そんなことを伝えてすぐに友達の休憩時間が終わり、演奏へと戻って行った。私はその時とても恥ずかしかったけれど、打ち明けることができた高揚感も同時にあったことを覚えている。


聴いているだけで、見ているだけで満足だった。だってあんな世界にとても入れない。できないと思い込んでいるとやろうとも思わないものだ。


だが、それはいきなり訪れた。


あれは運動会の徒競走待ちの時だ。


「先生!〇〇ちゃんが入団したいって!」


友達が私の手を掴み上げ、児童を整列させている吹奏楽団の顧問を大声で呼びかける。


「ち、ちがっ!」


何事か?!必死に否定するも、吹奏楽団の友達数人はイタズラっぽい顔でニヤニヤとし、顧問はじっと私を見る。
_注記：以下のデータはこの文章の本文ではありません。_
Fixpoint shortest (zeros : nat) (z : Z) : Z :=
  match zeros with
  | O => z
  | S fewer =>
      match candidate z (10 ^ Z.of_nat zeros) with
      | Some c => c
      | None => shortest fewer z
      end
  end.

(** The integer that the digits printed for a binary64 integer
    [z >= 0] denote: [z] itself below 2^53; above, for instance,
    9223372036854776000 for 2^63 = 9223372036854775808. *)
Definition printed (z : Z) : Z :=
  if z <? 2 ^ 53 then z else shortest 21 z.

End JsInteger.

(** ** The average (index.js, [calculateFinalAverage]) *)

(** Either the rounded average or the message of the thrown [Error]. *)
Definition calculateFinalAverage (firstSemester secondSemester : float)
  : string + float :=
  let first := JsNumber.parseFloat firstSemester in
  let second := JsNumber.parseFloat secondSemester in
  if JsNumber.isNaN first || JsNumber.isNaN second
  then inl "Notas devem ser números válidos"
  else inr (PrimFloat.div
              (JsNumber.round
                 (PrimFloat.mul
                    (PrimFloat.div (PrimFloat.add first second) 2%float)
                    100%float))
              100%float).

(** ** The identifier pattern (index.js, [validateUUID]) *)

Module Uuid.

Definition between (lo hi : N) (c : ascii) : bool :=
  ((lo <=? JsString.code c) && (JsString.code c <=? hi))%N.

(** [[0-9a-f]] under the [i] flag *)
Definition hex (c : ascii) : bool :=
  between 48 57 c || between 97 102 c || between 65 70 c.

(** [[1-5]] *)
Definition version (c : ascii) : bool := between 49 53 c.

(** [[89ab]] under the [i] flag *)
Definition variant (c : ascii) : bool :=
  between 56 57 c || between 97 98 c || between 65 66 c.

Definition dash (c : ascii) : bool := (JsString.code c =? 45)%N.

(** An anchored pattern [^ c1 c2 ... cn $] is a list of character
    classes; it matches the strings of exactly that length whose code
    units are each in their class. *)
Fixpoint matches (classes : list (ascii -> bool)) (s : string) : bool :=
  match classes, s with
  | [], EmptyString => true
  | cl :: classes', String c s' => cl c && matches classes' s'
  | _, _ => false
  end.
Global Instance same_SC_preorder : PreOrder same_SC.
Proof. split; [done|]. unfold same_SC. intros w1 w2 w3. congruence. Qed.

Global Instance same_registry_preorder : PreOrder same_registry.
Proof.
  split; [done|]. unfold same_registry. intros w1 w2 w3 [-> ->] [-> ->]. done.
Qed.

Global Instance same_roles_preorder : PreOrder same_roles.
Proof.
  split; [done|]. unfold same_roles. intros w1 w2 w3 H12 H23 x.
  by rewrite H23, H12.
Qed.

Lemma preserves_same_SC_registry {A} (m : M A) :
  preserves same_SC m → preserves same_registry m.
Proof. intros Hm w. specialize (Hm w). unfold same_SC in Hm. split; by rewrite Hm. Qed.

(** Breaks a computation into its steps. *)
Create HintDb preserves.

Ltac preserves_step :=
  lazymatch goal with
  | |- preserves _ (ret _) => apply preserves_ret; tc_solve
  | |- preserves _ (raise _) => apply preserves_raise; tc_solve
  | |- preserves _ (gets _) => apply preserves_gets; tc_solve
  | |- preserves _ (getitem _ _) => apply preserves_getitem; tc_solve
  | |- preserves _ (bind _ _) => apply preserves_bind; [tc_solve | | intros ?]
  | |- preserves _ (for_each _ _) => apply preserves_for_each; [tc_solve | intros ?]
  | |- preserves _ (if _ then _ else _) => apply preserves_if
  | |- preserves _ (let _ := _ in _) => cbv zeta
  | |- preserves _ _ => solve [eauto with preserves]
  end.

Ltac preserves_steps := repeat preserves_step.

(** ** Writing to connections *)

Lemma conn_of_with_conn (w : world) (c x : conn_id)
    (f : ClientWSConnection → ClientWSConnection) :
  conn_of (with_conn c f w) x = if decide (x = c) then f (conn_of w c) else conn_of w x.
Proof.
  unfold conn_of at 1, with_conn. cbn [conns].
  destruct (decide (x = c)) as [->|Hne].
  - by rewrite lookup_insert_eq.
  - by rewrite lookup_insert_ne.
Qed.

Lemma conn_of_with_SC (w : world) (x : conn_id)
    (f : SessionController → SessionController) :
  conn_of (with_SC f w) x = conn_of w x.
Proof. reflexivity. Qed.

Lemma received_0 (msg : string) (cn : ClientWSConnection) : received 0 msg cn = cn.
Proof. destruct cn. unfold received. cbn. by rewrite app_nil_r. Qed.

Lemma received_received (n : nat) (msg : string) (cn : ClientWSConnection) :
  received n msg (received 1 msg cn) = received (S n) msg cn.
Proof. unfold received. cbn. by rewrite <- app_assoc. Qed.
ほら、断られるに決まってるじゃん。恥かいただけだよ、なんて考えて友達をポカポカと叩いていると、


「おまえ、サックスな」

「へ?」

「来週から来い」


友達から歓声が上がる。顧問は淡々と整列作業に戻ってしまった。呆然とする私は、友達に一言問い掛けた。


「サックス、って…なに?」

「しらないのー?!」


子供は残酷だが、事実だ。友達は揃って素っ頓狂な声を上げ、あれこれ騒ぐと、徒競走が終わってから各楽器について雑に教えてくれた。

本当に覚えていないほど雑だった。「行ってからのお楽しみ!」という感じだったように思う。


後で知ったことだが、私の学年のサックスは全員私と同じクラスだった。それがパート決めを決定付かせたわけではなかったらしいが、その日から友達のスパルタ教育が始まったのは語るまでもない。

何しろ、五線譜に何が書いてあるか全く分からない所から始まったのだから。


「マラソン?なんで?」

「肺活量つけるためだよ」

「なんで朝?!」

「朝練もあるから」


カッコイイ演奏の裏にはこんな過酷な努力があったのか…。運動もまるでダメな私が校庭3周走るのなんて地獄でしかなかった。団員は息も乱していない。バケモンか。


流れで何となく入ってしまった吹奏楽団。しかし、できないことを責められたことは不思議となかった。あまりに無知だった私を鍛えてくれたのは団員のみんなだ。

特にサックスパート。過酷……いや、親身に粘り強く教えこんでくれたお陰で、私はいつの間にか何とかコンクール出場できるまでに急成長した。その頃にはマラソンで息を切らすこともなくなり、付加効果で足も速くなった。


ここまでで、恐らく2ヶ月ほどだっただろう。とてもじゃないが、今では考えられない。友達がいかに自分の時間を削ってくれたか、どんなに一緒に演奏したがってくれていたか。


今思い出すだに胸が熱くなる。


──2番アルトサックス。


私に与えられたその立ち位置。

主旋律を多く演奏できる1番パートになりたい、と騒いでいたこともあるが、正直なところ、私はこのポジションを気に入っていたように思う。


その後の私の音楽活動に大きな影響を与えることになったのだから。

全てを把握し音楽に溶け込む。それが本当に心地良くて、だから音楽をずっと続けていたのだから。



友達が懐かしいことを言っていた。


「あの曲って『オブプラ』だったよね」


長すぎる曲名を短縮した呼称。口に出すと、もう微かにしか思い出せない記憶と、確かに身体が覚えているくすぐったさに、やはり微笑む。


この話は私の美談でもなんでもない。だから、憧れのステージに立ったとかそんな話はしない。


ただ一つ。


良い誕生日プレゼントをくれた友達に心からの感謝を。